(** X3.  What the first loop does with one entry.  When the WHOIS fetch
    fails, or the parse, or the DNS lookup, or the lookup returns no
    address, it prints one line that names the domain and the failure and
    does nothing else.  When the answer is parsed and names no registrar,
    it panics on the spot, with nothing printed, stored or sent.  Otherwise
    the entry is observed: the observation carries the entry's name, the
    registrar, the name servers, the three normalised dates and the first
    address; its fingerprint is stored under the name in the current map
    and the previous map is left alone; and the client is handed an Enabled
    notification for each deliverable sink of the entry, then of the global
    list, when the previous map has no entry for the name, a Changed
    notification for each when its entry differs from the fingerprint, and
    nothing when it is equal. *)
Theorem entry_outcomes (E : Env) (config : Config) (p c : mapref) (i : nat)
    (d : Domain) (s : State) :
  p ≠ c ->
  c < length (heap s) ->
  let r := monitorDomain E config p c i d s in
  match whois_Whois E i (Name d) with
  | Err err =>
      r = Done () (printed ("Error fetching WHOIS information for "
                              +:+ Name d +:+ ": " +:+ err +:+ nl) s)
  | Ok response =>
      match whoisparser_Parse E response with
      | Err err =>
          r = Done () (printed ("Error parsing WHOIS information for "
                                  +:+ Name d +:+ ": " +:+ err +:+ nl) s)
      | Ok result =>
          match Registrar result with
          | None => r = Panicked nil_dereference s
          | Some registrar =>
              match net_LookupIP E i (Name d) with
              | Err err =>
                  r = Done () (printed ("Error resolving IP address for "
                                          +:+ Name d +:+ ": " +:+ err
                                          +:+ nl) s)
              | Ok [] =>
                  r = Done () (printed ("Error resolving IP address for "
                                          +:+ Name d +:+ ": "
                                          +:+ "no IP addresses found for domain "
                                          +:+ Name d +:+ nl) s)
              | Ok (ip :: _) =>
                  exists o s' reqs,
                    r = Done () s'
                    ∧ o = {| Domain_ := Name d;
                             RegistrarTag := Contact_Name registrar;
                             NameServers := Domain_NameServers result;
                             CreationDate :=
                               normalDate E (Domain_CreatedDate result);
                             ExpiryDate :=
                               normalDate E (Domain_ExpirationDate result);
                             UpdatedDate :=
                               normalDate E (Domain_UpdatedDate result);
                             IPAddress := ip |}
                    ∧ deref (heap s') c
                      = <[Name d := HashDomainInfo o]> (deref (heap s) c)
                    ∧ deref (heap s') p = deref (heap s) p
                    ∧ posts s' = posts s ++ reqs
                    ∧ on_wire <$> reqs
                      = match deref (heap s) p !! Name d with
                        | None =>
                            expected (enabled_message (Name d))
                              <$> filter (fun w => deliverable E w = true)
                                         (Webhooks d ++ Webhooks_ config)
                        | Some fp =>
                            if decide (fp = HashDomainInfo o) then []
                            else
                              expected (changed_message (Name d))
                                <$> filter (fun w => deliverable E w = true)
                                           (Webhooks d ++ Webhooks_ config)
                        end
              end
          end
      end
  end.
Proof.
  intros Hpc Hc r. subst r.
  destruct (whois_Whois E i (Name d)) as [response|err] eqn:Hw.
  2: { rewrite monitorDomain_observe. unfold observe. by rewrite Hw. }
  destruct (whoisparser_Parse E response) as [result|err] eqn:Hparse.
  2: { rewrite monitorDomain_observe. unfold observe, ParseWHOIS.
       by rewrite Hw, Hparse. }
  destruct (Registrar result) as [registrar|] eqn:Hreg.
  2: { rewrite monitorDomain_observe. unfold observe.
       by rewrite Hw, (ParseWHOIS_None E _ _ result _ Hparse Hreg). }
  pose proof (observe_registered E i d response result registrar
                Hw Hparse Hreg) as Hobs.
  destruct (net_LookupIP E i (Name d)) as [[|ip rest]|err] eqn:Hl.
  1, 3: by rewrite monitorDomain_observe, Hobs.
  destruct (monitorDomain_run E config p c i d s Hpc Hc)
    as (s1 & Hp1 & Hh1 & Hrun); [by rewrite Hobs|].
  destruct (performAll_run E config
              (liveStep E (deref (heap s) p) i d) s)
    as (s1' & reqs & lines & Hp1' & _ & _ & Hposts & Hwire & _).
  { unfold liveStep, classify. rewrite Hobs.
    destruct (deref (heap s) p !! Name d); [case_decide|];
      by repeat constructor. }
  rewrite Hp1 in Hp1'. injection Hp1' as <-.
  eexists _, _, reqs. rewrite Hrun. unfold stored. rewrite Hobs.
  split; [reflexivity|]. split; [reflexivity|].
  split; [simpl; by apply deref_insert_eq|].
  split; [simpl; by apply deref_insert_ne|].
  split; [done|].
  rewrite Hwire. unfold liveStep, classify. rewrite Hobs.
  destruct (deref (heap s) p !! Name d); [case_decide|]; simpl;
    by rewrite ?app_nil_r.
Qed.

------------------------------------------------------------------------

Wherever the word "first" turns up in the material, copy the whole line.

(** X3.  What the first loop does with one entry.  When the WHOIS fetch
    registrar, the name servers, the three normalised dates and the first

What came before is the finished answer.